Lennon's rage is still working itself out on this album. The therapy of Plastic Ono Band was tremendous, but he's still lashing out. "Crippled Inside" has some truly arch lyrics ("Well you know that your cat has nine lives, babe/Nine lives to itself/But you only got one/And a dog's life ain't fun"), though as a song it's wonderful, a country stomper featuring Beatle George on dobro. If anyone was crippled inside, it was Lennon, a fact that probably was not lost on himself.

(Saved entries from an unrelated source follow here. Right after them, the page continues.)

(** [trystart] of the main service once the first run is over (or
    there is no "start"), with an executable "run": "./run" is spawned. *)
Lemma trystart_main_run w :
  firstrun_after (w_sup w) (w_os w) = false -> file_kind (w_os w) "run" = FReg true ->
  quiet (w_os w) -> 0 < os_nextpid (w_os w) -> file_kind (w_os w) "notify" = FMissing ->
  let n := os_nextpid (w_os w) in
  w_sup (exec (trystart Main) w) =
    map_svc Main (set_when (os_clock (w_os w))) (map_svc Main (spawned n)
      (map_svc Main (set_flagstatus svstatus_running)
        (set_runscript (Some "./run") (set_firstrun false (w_sup w))))) /\
  after [ev_sleep 1; ev_spawn n ["./run"] (redirect_of 1 (w_sup w))] 1
    (w_os w) (w_os (exec (trystart Main) w)).
Proof.
  intros Hfr Hr Hq Hn Hk n. unfold trystart. autorewrite with sv_run. cbn [w_sup].
  rewrite exec_start_check, Hfr. autorewrite with sv_run. cbn [w_sup w_os firstrun set_firstrun].
  rewrite eval_bind, exec_bind, eval_sys, exec_sys, eval_ret, exec_ret. unfold stat_exists.
  rewrite eval_gets, exec_gets. cbn [w_os]. rewrite Hr.
  rewrite (bool_decide_eq_false_2 (stat_exists_k (FReg true) = 0)) by discriminate.
  autorewrite with sv_run. cbn [w_sup w_os].
  destruct (trystart_launch_after Main ["./run"] 1
    (mk_world (map_svc Main (set_flagstatus svstatus_running)
       (set_runscript (Some "./run") (set_firstrun false (w_sup w)))) (w_os w)) Hq Hn Hk) as [E A].
  split; [exact E | exact A].
Qed.

(** ** The notification of a stop script *)

(** C33: when [trystop] runs "./stop" (main service, stop script not yet
    run in this cycle, executable), it notifies with the event name
    "start", not "stop": with no fork or status-write failure and an
    executable "notify", its visible actions are the spawn of "./stop",
    the spawn of "./notify stop start <pid> 0", and the one-second
    throttle. *)
Theorem trystop_notifies_start w :
  ranstop (svcmain (w_sup w)) = false ->
  file_kind (w_os w) "stop" = FReg true -> file_kind (w_os w) "notify" = FReg true ->
  quiet (w_os w) -> 0 < os_nextpid (w_os w) ->
  let n := os_nextpid (w_os w) in
  after [ev_sleep 1; ev_spawn (n + 1) ["./notify"; "stop"; "start"; fmt_uint n; fmt_uint 0] None;
         ev_spawn n ["./stop"] (redirect_of 1 (w_sup w))] 2
    (w_os w) (w_os (exec (trystop Main) w)).
Proof.
  intros Hr Hs Hk Hq Hn n. unfold trystop. autorewrite with sv_run. cbn [svc_of]. rewrite Hr.
  rewrite (bool_decide_eq_false_2 (Main <> Main)) by (intros H; by apply H). cbn [orb].
  autorewrite with sv_run. rewrite Hs.
  rewrite (bool_decide_eq_false_2 (stat_isexec_k (FReg true) <> 1)) by (intros H; by apply H).
  autorewrite with sv_run. cbn [w_sup w_os].
  set (w1 := mk_world (set_runscript (Some "./stop") (w_sup w)) (w_os w)).
  destruct (forkexecve_after (Some Main) ["./stop"] 1 w1) as [Ef A1]; [done..|].
  rewrite Ef. cbn [w1 w_os]. rewrite decide_False by lia. autorewrite with sv_run.
  set (w2 := exec (forkexecve (Some Main) ["./stop"] 1) w1) in *.
  destruct A1 as (T1 & N1 & F1 & Q1).
  set (w3 := exec (upd_svc Main (set_ranstop true)) w2).
  assert (Hrs : runscript (w_sup w3) = Some "./stop").
  { unfold w3, w2. rewrite exec_upd_svc, sup_forkexecve by done. cbn. by destruct (fork_fails _). }
  assert (A2 : after [ev_spawn (n + 1) (notify_argv Main (Some "./stop") "start" 0 n) None] 1
                 (w_os w2) (w_os (exec (pidchange Main (Some "start") 0 n) w3))).
  { assert (Eo : w_os w3 = w_os w2) by (unfold w3; by rewrite exec_upd_svc).
    assert (N : n + 1 = os_nextpid (w_os w3)) by (rewrite Eo, N1; reflexivity).
    rewrite <- Hrs, N, <- Eo. apply pidchange_after; rewrite Eo;
      [done | rewrite N1; unfold w1; cbn [w_os]; lia | unfold file_kind; rewrite F1; exact Hk]. }
  pose proof (after_trans _ _ _ _ _ _ _ (conj T1 (conj N1 (conj F1 Q1))) A2) as A12.
  pose proof (after_trans _ _ _ _ _ _ _ A12 (deepsleep_after 1 _ (after_quiet _ _ _ _ A2))) as A.
  unfold w3 in A. rewrite exec_upd_svc, exec_sys in A. exact A.
Qed.
(** A service directory with executable "run", "stop" and "notify". *)
Definition ex_stop_world : world :=
  mk_world (w_sup ex_world)
    (set_os_files (<["stop" := FReg true]> (<["notify" := FReg true]> (os_files ex_os))) ex_os).

Lemma trystop_notifies_start_witness :
  ranstop (svcmain (w_sup ex_stop_world)) = false /\
  file_kind (w_os ex_stop_world) "stop" = FReg true /\
  file_kind (w_os ex_stop_world) "notify" = FReg true /\
  quiet (w_os ex_stop_world) /\ 0 < os_nextpid (w_os ex_stop_world) /\
  take 2 (os_trace (w_os (exec (trystop Main) ex_stop_world))) =
    [ev_sleep 1; ev_spawn 101 ["./notify"; "stop"; "start"; fmt_uint 100; fmt_uint 0] None].
Proof.
  assert (H1 : ranstop (svcmain (w_sup ex_stop_world)) = false) by reflexivity.
  assert (H2 : file_kind (w_os ex_stop_world) "stop" = FReg true) by (vm_compute; reflexivity).
  assert (H3 : file_kind (w_os ex_stop_world) "notify" = FReg true) by (vm_compute; reflexivity).
  assert (H4 : quiet (w_os ex_stop_world)) by (split; reflexivity).
  assert (H5 : 0 < os_nextpid (w_os ex_stop_world)) by (simpl; lia).
  do 5 (split; [assumption|]).
  destruct (trystop_notifies_start ex_stop_world H1 H2 H3 H4 H5) as [T _].
  rewrite T. reflexivity.
Defined.
(** ** Starting a service that only has "./run" *)

Lemma after_file_kind evs k o o' p : after evs k o o' -> file_kind o' p = file_kind o p.
Proof. intros (_ & _ & F & _). unfold file_kind. by rewrite F. Qed.

(** C23: 'u' on a main service without a process, in a directory with an
    executable "run" and no "start" (the spec's scenario): the service is
    marked Starting and published, then [trystart] finds no "start", ends
    the first run and spawns "./run", so the service ends Running (not
    Starting) with the new child's pid. *)
Theorem u_only_run_running kg w :
  pid (svcmain (w_sup w)) = 0 ->
  file_kind (w_os w) "start" = FMissing -> file_kind (w_os w) "run" = FReg true ->
  file_kind (w_os w) "notify" = FMissing -> quiet (w_os w) -> 0 < os_nextpid (w_os w) ->
  let w' := exec (command "u" (mk_sel Main kg)) w in
  let n := os_nextpid (w_os w) in
  flagstatus (svcmain (w_sup w')) = svstatus_running /\ pid (svcmain (w_sup w')) = n /\
  firstrun (w_sup w') = false /\ runscript (w_sup w') = Some "./run" /\
  after [ev_sleep 1; ev_spawn n ["./run"] (redirect_of 1 (w_sup w))] 1 (w_os w) (w_os w').
Proof.
  intros Hp Hs Hr Hk Hq Hn w' n. unfold w', command. cbn -[trystart announce].
  rewrite decide_True by done. autorewrite with sv_run. cbn [w_sup w_os svc_of map_svc svcmain
    set_svcmain pid set_flagwant set_flagwantup set_firstrun].
  rewrite Hp, (bool_decide_eq_true_2 (0 = 0)) by done.
  set (w1 := mk_world _ (w_os w)).
  pose proof (announce_after w1 Hq) as A1.
  assert (Hs2 : w_sup (exec announce w1) = w_sup w1) by (apply keeps_sup_exec; eauto with sv).
  rewrite Hs2. cbn [w1 w_sup svcmain set_svcmain pid set_flagstatus].
  cbn [pid set_flagwantup set_flagwant set_flagstatus]. rewrite Hp, (bool_decide_eq_true_2 (0 = 0)) by done.
  destruct (trystart_main_run (exec announce w1)) as [E A2].
  all: change (w_os w1) with (w_os w) in *.
  - unfold firstrun_after. rewrite (after_file_kind _ _ _ _ _ A1), Hs.
    rewrite (bool_decide_eq_false_2 (stat_isexec_k FMissing <> 0)) by (intros H; by apply H).
    by rewrite andb_false_r.
  - by rewrite (after_file_kind _ _ _ _ _ A1).
  - exact (after_quiet _ _ _ _ A1).
  - destruct A1 as (_ & N & _). rewrite N. lia.
  - by rewrite (after_file_kind _ _ _ _ _ A1).
  - assert (N : os_nextpid (w_os (exec announce w1)) = n)
      by (destruct A1 as (_ & N & _); rewrite N; unfold n; lia).
    rewrite E, Hs2, N. cbn. split; [done|]. split; [done|]. split; [done|]. split; [done|].
    pose proof (after_trans _ _ _ _ _ _ _ A1 A2) as A.
    rewrite app_nil_r, Z.add_0_l, N, Hs2 in A. exact A.
Qed.
Lemma u_only_run_running_witness :
  pid (svcmain (w_sup ex_world)) = 0 /\
  file_kind (w_os ex_world) "start" = FMissing /\ file_kind (w_os ex_world) "run" = FReg true /\
  file_kind (w_os ex_world) "notify" = FMissing /\ quiet (w_os ex_world) /\
  0 < os_nextpid (w_os ex_world) /\
  flagstatus (svcmain (w_sup (exec (command "u" (mk_sel Main 1)) ex_world))) = svstatus_running.
Proof.
  assert (H1 : pid (svcmain (w_sup ex_world)) = 0) by reflexivity.
  assert (H2 : file_kind (w_os ex_world) "start" = FMissing) by (vm_compute; reflexivity).
  assert (H3 : file_kind (w_os ex_world) "run" = FReg true) by (vm_compute; reflexivity).
  assert (H4 : file_kind (w_os ex_world) "notify" = FMissing) by (vm_compute; reflexivity).
  assert (H5 : quiet (w_os ex_world)) by (split; reflexivity).
  assert (H6 : 0 < os_nextpid (w_os ex_world)) by (simpl; lia).
  do 6 (split; [assumption|]).
  exact (proj1 (u_only_run_running 1 ex_world H1 H2 H3 H4 H5 H6)).
Defined.

(** ** 'o' restarts a failed service *)

(** C24: the 'o' command (lines 367-371) on a main service that failed
    (exit code 100, or a failed start) and has no process runs "./run"
    again: the service ends Running under the new child's pid, wanted
    once. The spec says a Failed service is not retried and needs an
    explicit 'u'. *)
Theorem once_restarts_failed kg w :
  flagstatus (svcmain (w_sup w)) = svstatus_failed -> pid (svcmain (w_sup w)) = 0 ->
  firstrun (w_sup w) = false -> file_kind (w_os w) "run" = FReg true ->
  file_kind (w_os w) "notify" = FMissing -> quiet (w_os w) -> 0 < os_nextpid (w_os w) ->
  let w' := exec (command "o" (mk_sel Main kg)) w in
  let n := os_nextpid (w_os w) in
  flagstatus (svcmain (w_sup w')) = svstatus_running /\ pid (svcmain (w_sup w')) = n /\
  flagwant (svcmain (w_sup w')) = false /\
  after [ev_sleep 1; ev_spawn n ["./run"] (redirect_of 1 (w_sup w))] 1 (w_os w) (w_os w').
Proof.
  intros Hst Hp Hfr Hr Hk Hq Hn w' n. unfold w', command. cbn -[trystart announce].
  autorewrite with sv_run. cbn [w_sup w_os svc_of map_svc svcmain set_svcmain pid set_flagwant].
  set (w1 := mk_world _ (w_os w)).
  pose proof (announce_after w1 Hq) as A1.
  assert (Hs2 : w_sup (exec announce w1) = w_sup w1) by (apply keeps_sup_exec; eauto with sv).
  rewrite Hs2. cbn [w1 w_sup svcmain set_svcmain pid set_flagwant]. rewrite Hp, bool_decide_true by done.
  destruct (trystart_main_run (exec announce w1)) as [E A2].
  all: change (w_os w1) with (w_os w) in *.
  - unfold firstrun_after. rewrite Hs2. cbn. by rewrite Hfr.
  - by rewrite (after_file_kind _ _ _ _ _ A1).
  - exact (after_quiet _ _ _ _ A1).
  - destruct A1 as (_ & N & _). rewrite N. lia.
  - by rewrite (after_file_kind _ _ _ _ _ A1).
  - assert (N : os_nextpid (w_os (exec announce w1)) = n)
      by (destruct A1 as (_ & N & _); rewrite N; unfold n; lia).
    rewrite E, Hs2, N. cbn. split; [done|]. split; [done|]. split; [done|].
    pose proof (after_trans _ _ _ _ _ _ _ A1 A2) as A.
    rewrite app_nil_r, Z.add_0_l, N, Hs2 in A. exact A.
Qed.

(** A main service that failed, without a process, after its first run. *)
Definition ex_failed_world : world :=
  mk_world (set_svcmain (mk_svc 0 svstatus_failed true false false taia_zero false)
                        (set_firstrun false (w_sup ex_world))) (w_os ex_world).

Lemma once_restarts_failed_witness :
  flagstatus (svcmain (w_sup ex_failed_world)) = svstatus_failed /\
  pid (svcmain (w_sup ex_failed_world)) = 0 /\ firstrun (w_sup ex_failed_world) = false /\
  file_kind (w_os ex_failed_world) "run" = FReg true /\
  file_kind (w_os ex_failed_world) "notify" = FMissing /\ quiet (w_os ex_failed_world) /\
  0 < os_nextpid (w_os ex_failed_world) /\
  flagstatus (svcmain (w_sup (exec (command "o" (mk_sel Main 1)) ex_failed_world))) =
    svstatus_running.
Proof.
  assert (H1 : flagstatus (svcmain (w_sup ex_failed_world)) = svstatus_failed) by reflexivity.
  assert (H2 : pid (svcmain (w_sup ex_failed_world)) = 0) by reflexivity.
  assert (H3 : firstrun (w_sup ex_failed_world) = false) by reflexivity.
  assert (H4 : file_kind (w_os ex_failed_world) "run" = FReg true) by (vm_compute; reflexivity).
  assert (H5 : file_kind (w_os ex_failed_world) "notify" = FMissing) by (vm_compute; reflexivity).
  assert (H6 : quiet (w_os ex_failed_world)) by (split; reflexivity).
  assert (H7 : 0 < os_nextpid (w_os ex_failed_world)) by (simpl; lia).
  do 7 (split; [assumption|]).
  exact (proj1 (once_restarts_failed 1 ex_failed_world H1 H2 H3 H4 H5 H6 H7)).
Defined.

(** ** The start phase completes *)

Lemma reaper_exit_after i p ws w :
  quiet (w_os w) -> file_kind (w_os w) "notify" = FMissing ->
  after [] 0 (w_os w) (w_os (exec (reaper_exit i p ws) w)).
Proof.
  intros Hq Hk. unfold reaper_exit, reaper_notify. autorewrite with sv_run. rewrite exec_reaper_classify.
  cbn [w_os]. by apply (pidchange_silent i _ _ _ (mk_world _ (w_os w))).
Qed.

And the hostility unleashed in "How Do You Sleep?" (the most notorious of the "John vs. Paul" songs) really seems like jealousy – ultimately, Paul and John probably most wanted the others' approval, if not to actually be the other. But lines like "The only thing you done was yesterday/And since you've gone you're just another day" or "The sound you make is Muzak to my ears" are just juvenile. I mean, "Yesterday" and "Another Day" are both terrific songs, and what's more, look in your own closet, Mr. "Steel and Glass" or "Luck of the Irish." Truly, Lennon must have had a lot of frustration with his own output, which was never as prolific, effortless, or popular as Paul's. And what's more, I'd rather listen to any Muzak than any bit of The Wedding Album or Walls and Bridges.

The heavy blues-rock of "It's So Hard," "I Don't Wanna Be a Soldier Mama" and "Gimme Some Truth" gives the album its edge – they're great Lennon songs, though the swagger rings a little false. "How?" is like a sequel to "Isolation" and is always wonderful to hear. He's so much more honest on stuff like that: "How can I have feelings when my feelings have always been denied?"

All that said, purely on a musical basis Imagine is a great album by any measure. The musicians are outstanding (Alan White and Jim Keltner on drums, Klaus Voorman on bass, Nicky Hopkins on piano, Harrison on guitar on several cuts, King Curtis on sax), and Lennon is in prime form. I just get hung up on Lennon as a person, and all the anger in his music that comes out in some pretty hypocritical ways.

Yes, I rated Wild Life by Wings the same as Imagine. They both succeed to about the same level, though they're doing vastly different things. Lennon puts a lot on the table here, and it doesn't all work. In many ways he was more defensively protected in a persona than McCartney was. Yeah, Paul made "Silly Love Songs," but isn't that what he was about? Lennon strove for a lot of ideals he himself couldn't nearly get to. No, that alone doesn't make the album less great … unless you think about it enough.

It's cool that this has been reissued, giving me the inclination to re-explore and face the challenge that is Imagine. It's not an album as deep and brilliant as it thinks it is, but I like to think that Lennon, were he still alive, would be able to see if for what it is. Unlike Uncle Paul, who seems to stop people on the street to remind them he made Sgt. Pepper.